Currently, Gavi helps Kenya procure its vaccines through a co-financing model, where Kenya pays for 10 per cent of its entire vaccine budget, about Sh400 million, while Gavi pays the other 90 per cent, around Sh3.97 billion, every year.

Kenya is at least 24 Gavi-eligible countries that are slated to transition out of Gavi support, meaning governments will need to be able to fully fund their immunisation programmes.

“We know that universal access to immunisation is achievable,” noted outgoing African Union Commission chairperson Nkosazana Dlamini-Zuma. “With political support at the highest levels, we are closer than ever to ensuring that all children in Africa have an equal shot at a healthy and productive life.”

The Addis Declaration on Immunisation calls for countries to increase political and financial investments in their immunisation programmes.

“As long as even one child in Africa lacks access to immunisation, our work remains unfinished,” said Dr Ala Alwan, WHO regional director for the Eastern Mediterranean. “With the right mix of political will, financial resources and technical acumen, Africa can – and will – stem the tide of vaccine-preventable diseases across the continent.”

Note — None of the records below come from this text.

Fixpoint rhs_hal_i2c_wait_for_idle (fuel : nat) (begin : RHSHalI2cBegin) (timer : RHSHalCortexTimer) : M I bool :=
  match fuel with
  | O => hang
  | Datatypes.S fuel =>
      expired ← rhs_hal_cortex_timer_is_expired timer;
      if expired : bool then mret false
      else if decide (begin = RHSHalI2cBeginStart) then
        busy ← flag_BUSY;
        if busy : bool then rhs_hal_i2c_wait_for_idle fuel begin timer else mret true
      else mret true
  end.

Definition rhs_hal_i2c_wait_for_end (fuel : nat) (end_ : RHSHalI2cEnd) (timer : RHSHalCortexTimer) : M I bool :=
  if decide (end_ = RHSHalI2cEndStop) then mret true
  else poll fuel flag_BTF (rhs_hal_cortex_timer_is_expired timer).

Definition rhs_hal_i2c_get_start_signal (begin : RHSHalI2cBegin) (ten_bit_address read : bool) : Z :=
  match begin with
  | RHSHalI2cBeginRestart => if read then 2 else 3
  | RHSHalI2cBeginResume => 4
  | RHSHalI2cBeginStart => if read then 0 else 1
  end.
(** Not used on these parts. *)
Definition rhs_hal_i2c_get_end_signal (end_ : RHSHalI2cEnd) : Z :=
  match end_ with RHSHalI2cEndAwaitRestart => 0 | RHSHalI2cEndPause => 1 | RHSHalI2cEndStop => 2 end.

Definition rhs_hal_i2c_transfer_is_aborted : M I bool :=
  stop ← flag_STOP;
  if stop : bool then btf ← flag_BTF; mret (negb btf) else mret false.

Definition should_stop (timer : RHSHalCortexTimer) : M I bool :=
  or_else (rhs_hal_cortex_timer_is_expired timer) rhs_hal_i2c_transfer_is_aborted.

(** The loop over the bytes to write; whether all were written. *)
Fixpoint write_bytes (fuel : nat) (data : list Z) (timer : RHSHalCortexTimer) : M I bool :=
  match fuel with
  | O => hang
  | Datatypes.S fuel =>
      match data with
      | [] => mret true
      | byte :: rest =>
          stop ← should_stop timer;
          txe ← flag_TXE;
          data ← (if txe : bool then _ ← call_ (v1_TransmitData8 byte); mret rest else mret data);
          _ ← (match data with [] => _ ← poll fuel flag_BTF (should_stop timer); mret tt | _ => mret tt end);
          if stop : bool then mret (match data with [] => true | _ => false end)
          else write_bytes fuel data timer
      end
  end.

(** The loop over [size] bytes to read; whether all were read, and what was read, after the
    bytes [got]. *)
Fixpoint read_bytes (fuel : nat) (size : Z) (end_ : RHSHalI2cEnd) (timer : RHSHalCortexTimer) (got : list Z)
    : M I (bool * list Z) :=
  match fuel with
  | O => hang
  | Datatypes.S fuel =>
      if size <=? 0 then mret (true, got)
      else
        stop ← should_stop timer;
        _ ← (if (size =? 1) && bool_decide (end_ = RHSHalI2cEndStop) then call_ (v1_AcknowledgeNextData false) else mret tt);
        rxne ← flag_RXNE;
        '(size, got) ← (if rxne : bool then byte ← call v1_ReceiveData8; mret (size - 1, got ++ [byte])
                        else mret (size, got));
        if stop : bool then mret (size =? 0, got) else read_bytes fuel size end_ timer got
  end.

(** What follows the bytes: STOP, whether they went or not. *)
Definition end_transfer (fuel : nat) (ret : bool) (end_ : RHSHalI2cEnd) (timer : RHSHalCortexTimer) : M I bool :=
  _ ← (if decide (end_ = RHSHalI2cEndStop) then call_ v1_GenerateStopCondition else mret tt);
  ret ← (if ret then rhs_hal_i2c_wait_for_end fuel end_ timer else mret false);
  _ ← call_ v1_ClearFlag_AF;
  _ ← (if decide (end_ = RHSHalI2cEndStop) then call_ v1_ClearFlag_STOP else mret tt);
  mret ret.

(** START and the address, until the slave acknowledges it; a failure sends no STOP. *)
Definition begin_transfer (fuel : nat) (address : Z) (ten_bit read : bool) (timer : RHSHalCortexTimer) : M I bool :=
  _ ← call_ v1_GenerateStartCondition;
  up ← poll fuel flag_SB (rhs_hal_cortex_timer_is_expired timer);
  if negb up then mret false
  else if ten_bit then mret false
  else
    _ ← call_ (v1_TransmitData8 (u8 (Z.lor (Z.shiftl address 1) (if read then 1 else 0))));
    acked ← poll fuel flag_ADDR (or_else flag_AF (rhs_hal_cortex_timer_is_expired timer));
    if negb acked then _ ← call_ v1_ClearFlag_AF; mret false
    else _ ← call_ v1_ClearFlag_ADDR; mret true.

(** [rhs_hal_i2c_transaction] up to the transfer. *)
Definition begin_transaction (fuel : nat) (address : Z) (ten_bit : bool) (begin : RHSHalI2cBegin) (read : bool)
    (timer : RHSHalCortexTimer) : M I bool :=
  let start_signal := rhs_hal_i2c_get_start_signal begin ten_bit read in
  idle ← rhs_hal_i2c_wait_for_idle fuel begin timer;
  if negb idle then mret false
  else
    _ ← call_ (v1_AcknowledgeNextData true);
    if (start_signal =? 0) || (start_signal =? 1) || (start_signal =? 2) || (start_signal =? 3)
    then begin_transfer fuel address ten_bit read timer else mret true.

(** [rhs_hal_i2c_transaction] with [read] false and true. *)
Definition write_transaction (fuel : nat) (address : Z) (ten_bit : bool) (data : list Z)
    (begin : RHSHalI2cBegin) (end_ : RHSHalI2cEnd) (timer : RHSHalCortexTimer) : M I bool :=
  begun ← begin_transaction fuel address ten_bit begin false timer;
  if negb begun then mret false
  else
    ret ← write_bytes fuel data timer;
    end_transfer fuel ret end_ timer.
Definition read_transaction (fuel : nat) (address : Z) (ten_bit : bool) (size : Z)
    (begin : RHSHalI2cBegin) (end_ : RHSHalI2cEnd) (timer : RHSHalCortexTimer) : M I (bool * list Z) :=
  begun ← begin_transaction fuel address ten_bit begin true timer;
  if negb begun then mret (false, [])
  else
    '(ret, got) ← read_bytes fuel size end_ timer [];
    ret ← end_transfer fuel ret end_ timer;
    mret (ret, got).

(** With a timer, on a bus that is acquired. *)
Definition timed {A} (handle timeout : Z) (m : RHSHalCortexTimer -> M I A) : M (RHSHalI2cBus Q I) A :=
  h ← gets current_handle;
  _ ← rhs_assert (h =? handle);
  on_i2c (timer ← rhs_hal_cortex_timer_get (u32 (timeout * 1000)); m timer).

Definition rhs_hal_i2c_rx_ext (fuel : nat) (handle address : Z) (ten_bit : bool) (size : Z)
    (begin : RHSHalI2cBegin) (end_ : RHSHalI2cEnd) (timeout : Z) : M (RHSHalI2cBus Q I) (bool * list Z) :=
  timed handle timeout (read_transaction fuel address ten_bit size begin end_).
Definition rhs_hal_i2c_tx_ext (fuel : nat) (handle address : Z) (ten_bit : bool) (data : list Z)
    (begin : RHSHalI2cBegin) (end_ : RHSHalI2cEnd) (timeout : Z) : M (RHSHalI2cBus Q I) bool :=
  timed handle timeout (write_transaction fuel address ten_bit data begin end_).

(** The probe of a device after the bus was found idle. *)
Definition probe (fuel : nat) (i2c_addr : Z) (timer : RHSHalCortexTimer) : M I bool :=
  _ ← call_ v1_GenerateStartCondition;
  up ← poll fuel flag_SB (rhs_hal_cortex_timer_is_expired timer);
  if negb up then mret false
  else
    _ ← call_ (v1_TransmitData8 (u8 (Z.lor (Z.shiftl i2c_addr 1) 0)));
    answered ← poll fuel (or_else flag_ADDR flag_AF) (rhs_hal_cortex_timer_is_expired timer);
    if negb answered then _ ← call_ v1_GenerateStopCondition; mret false
    else
      ret ← flag_ADDR;
      _ ← (if ret : bool then call_ v1_ClearFlag_ADDR else call_ v1_ClearFlag_AF);
      _ ← call_ v1_GenerateStopCondition;
      _ ← call_ v1_ClearFlag_STOP;
      mret ret.

Definition rhs_hal_i2c_is_device_ready (fuel : nat) (handle i2c_addr timeout : Z) : M (RHSHalI2cBus Q I) bool :=
  _ ← assert_acquired handle timeout;
  timed handle timeout (fun timer =>
    idle ← rhs_hal_i2c_wait_for_idle fuel RHSHalI2cBeginStart timer;
    if negb idle then mret false else probe fuel i2c_addr timer).
End operations.

(** ** What the reference manual documents of the peripheral

    [v1_wire] is what the program asked of the bus; a byte it writes is sent when the data
    register is free, after START or an empty register. [v1_slave] is the byte a slave sends
    after what it saw, [v1_acks] whether it has acknowledged the address: the flag ADDR says so. *)

Inductive v1_event := VStart | VByte (b : Z) | VRead (b : Z) | VStop.

Class I2cV1Laws (I : Type) `{I2cV1Hw I} := {
  v1_dwt_laws :: DwtLaws I;
  v1_wire : I -> list v1_event;
  v1_slave : list v1_event -> Z;
  v1_acks : list v1_event -> bool;
  dr_free : I -> bool;
  dr_full : I -> bool;
  v1_cyccnt_wire i : v1_wire (snd (CYCCNT i)) = v1_wire i;
  sr1_spec i : let '(s, i') := SR1 i in v1_wire i' = v1_wire i /\ time i <= time i' <= time i + gap /\
    (Z.testbit s 0 = true -> dr_free i' = true) /\ (Z.testbit s 1 = true -> v1_acks (v1_wire i) = true) /\
    (Z.testbit s 6 = true -> dr_full i' = true) /\ (Z.testbit s 7 = true -> dr_free i' = true);
  sr2_spec i : let '(s, i') := SR2 i in v1_wire i' = v1_wire i /\ time i <= time i' <= time i + gap;
  v1_transmit_spec b i : time i <= time (v1_TransmitData8 b i) <= time i + gap /\
    (dr_free i = true -> v1_wire (v1_TransmitData8 b i) = v1_wire i ++ [VByte b]);
  v1_receive_spec i : let '(b, i') := v1_ReceiveData8 i in time i <= time i' <= time i + gap /\
    (dr_full i = true -> b = v1_slave (v1_wire i) /\ v1_wire i' = v1_wire i ++ [VRead b]);
  v1_start_spec i : time i <= time (v1_GenerateStartCondition i) <= time i + gap /\
    v1_wire (v1_GenerateStartCondition i) = v1_wire i ++ [VStart];
  v1_stop_spec i : time i <= time (v1_GenerateStopCondition i) <= time i + gap /\
    v1_wire (v1_GenerateStopCondition i) = v1_wire i ++ [VStop];
  v1_ack_spec a i : time i <= time (v1_AcknowledgeNextData a i) <= time i + gap /\ v1_wire (v1_AcknowledgeNextData a i) = v1_wire i;
  v1_clear_ADDR_spec i : time i <= time (v1_ClearFlag_ADDR i) <= time i + gap /\ v1_wire (v1_ClearFlag_ADDR i) = v1_wire i;
  v1_clear_AF_spec i : time i <= time (v1_ClearFlag_AF i) <= time i + gap /\ v1_wire (v1_ClearFlag_AF i) = v1_wire i;
  v1_clear_STOP_spec i : time i <= time (v1_ClearFlag_STOP i) <= time i + gap /\ v1_wire (v1_ClearFlag_STOP i) = v1_wire i
}.

(** [n] bytes from the slave, after what it saw. *)
Fixpoint v1_bytes (next : list v1_event -> Z) (w : list v1_event) (n : nat) : list Z :=
  match n with
  | O => []
  | S n => let b := next w in b :: v1_bytes next (w ++ [VRead b]) n
  end.

(** How a transaction begins on the wire, and how it ends. *)
Definition v1_address (address : Z) (read : bool) : list v1_event :=
  [VStart; VByte (u8 (Z.lor (Z.shiftl address 1) (if read then 1 else 0)))].
Definition v1_begin (address : Z) (read : bool) (begin : RHSHalI2cBegin) : list v1_event :=
  if decide (begin = RHSHalI2cBeginResume) then [] else v1_address address read.
Definition v1_stop (e : RHSHalI2cEnd) : list v1_event := if decide (e = RHSHalI2cEndStop) then [VStop] else [].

The Addis Declaration on Immunisation was signed by Ministers of Health and other line ministers at the Ministerial Conference on Immunization in Africa (MCIA) in February 2016 in Addis Ababa.

MCIA was the first-ever ministerial-level gathering with a singular focus on ensuring that children across the continent can access life-saving vaccines. To guide the implementation of the ADI, a roadmap is being developed in close collaboration with the WHO offices in the African Region and Eastern Mediterranean Region, the African Union Commission and immunization partners.

“African leaders are showing outstanding leadership by endorsing this landmark commitment which will allow more African children to be reached with life-saving vaccines no matter where they live,” said Dr Ngozi Okonjo-Iweala, Chair of Gavi, the Vaccine Alliance board.